Ahad 30 Jun 2019 04:09 WIB

Gelombang Panas Mematikan Terus Melanda Eropa

Gelombang panas telah merenggut dua nyawa di Spanyol.

Rep: Shelbi Asrianti/ Red: Andri Saubani
Seorang anak mendinginkan diri di sebuah air mancur di Milan, Italia, Senin (24/6). Gelombang panas ekstrem mulai menerjang Eropa.
Foto: AP Photo/Antonio Calanni
Seorang anak mendinginkan diri di sebuah air mancur di Milan, Italia, Senin (24/6). Gelombang panas ekstrem mulai menerjang Eropa.

REPUBLIKA.CO.ID, ALMOROX -- Gelombang panas mematikan yang menyebar di Eropa terus memicu peningkatan suhu dan kebakaran. Si jago merah membakar 1.600 hektare lahan di Kota Almorox, Spanyol, disusul insiden sama di sebuah desa di Madrid.

Per Sabtu (29/6), gelombang panas telah merenggut dua nyawa di Spanyol, empat di Prancis, dan dua di Italia. Para korban termasuk pekerja panen berusia 17 tahun, tukang atap berusia 33 tahun, dan pria tunawisma berusia 72 tahun.

Ahli meteorologi memprediksi kondisi itu disebabkan semburan udara panas dari Afrika Utara di awal musim panas. Mereka memperkirakan panas bakal mereda pada Ahad (30/6). Para ilmuwan itu juga menyebut pemanasan global sebagai salah satu faktor.

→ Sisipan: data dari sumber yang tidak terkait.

(** * Public-subnet discovery of the SFTP gateway stack

    A shallow embedding of the one piece of logic in the two Pulumi
    programs of the repository: the [publicSubnets] output and the
    [subnetId] handed to the EC2 instance.

    - [Part000] embeds the program that inspects route tables
      (src/unnamed/part_000, lines 13-55 and 172-179);
    - [IndexTs] embeds src/index.ts (lines 12-16 and 121-127), which takes
      the first enumerated subnet.

    The AWS inventory is a snapshot: a pair of response functions.  The
    program runs in a small state-and-exception monad whose state holds the
    snapshot, the log of the lookups issued so far and the array bound by
    [const publicSubnetIds]. *)

From Stdlib Require Import String List Bool Lia.
From stdpp Require Import base tactics option list sets strings.

Local Open Scope string_scope.
Local Open Scope list_scope.

(** ** JavaScript primitives used by the programs *)

Module Js.

(** [s.startsWith(p)] *)
Definition startsWith (s p : string) : bool := String.prefix p s.

(** [s.includes(p)]: [p] occurs at some position of [s]. *)
Fixpoint includes (s p : string) : bool :=
  String.prefix p s ||
  match s with
  | EmptyString => false
  | String _ s' => includes s' p
  end.

(** [xs.some(f)] *)
Definition some {A} (f : A -> bool) (xs : list A) : bool := existsb f xs.

(** A value caught by [catch (error: unknown)].  [instanceof Error] holds
    of the first constructor only; an [Error] object carries its [name]
    (the structured kind) and its [message].  Any other thrown value is
    kept by its text. *)
Inductive Thrown : Type :=
| ErrorObject (name message : string)
| OtherValue (text : string).

Definition instanceofError (error : Thrown) : bool :=
  match error with
  | ErrorObject _ _ => true
  | OtherValue _ => false
  end.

Dinas cuaca nasional Jerman mengatakan, suhu pada Juni 2019 tercatat lebih tinggi empat derajat Celsius daripada periode referensi internasional antara 1981-2010. Panas yang menyengat menyebabkan kualitas udara menurun di beberapa kota.

Hal itu membuat sejumlah negara di Eropa mengambil langkah-langkah antipolusi. Pemerintah Prancis, misalnya, yang melarang penggunaan mobil dengan tingkat polusi tinggi di Kota Paris, Lyon dan Marseille, selama beberapa hari terakhir.

Sampai saat ini, pihak berwenang Prancis melaporkan 40 kasus kebakaran di seluruh negerinya. Api meratakan 600 hektare lahan dan puluhan rumah di wilayah selatan negara itu. Ini pertama kalinya suhu di Prancis mencapai 45,9 derajat Celsius.

 

Prancis menjadi negara Eropa ketujuh yang pernah mencapai suhu di atas 45 derajat, selain Bulgaria, Portugal, Italia, Spanyol, Yunani, dan Makedonia Utara. Pada Agustus 2003, gelombang panas menyebabkan 15 ribu orang meninggal dunia di sana.

Kondisi terkini mendorong dinas cuaca Meteo France mengeluarkan tingkat siaga tertinggi merah untuk pertama kalinya. Gelombang panas tidak hanya berdampak pada manusia, tetapi juga kondisi tanaman budidaya.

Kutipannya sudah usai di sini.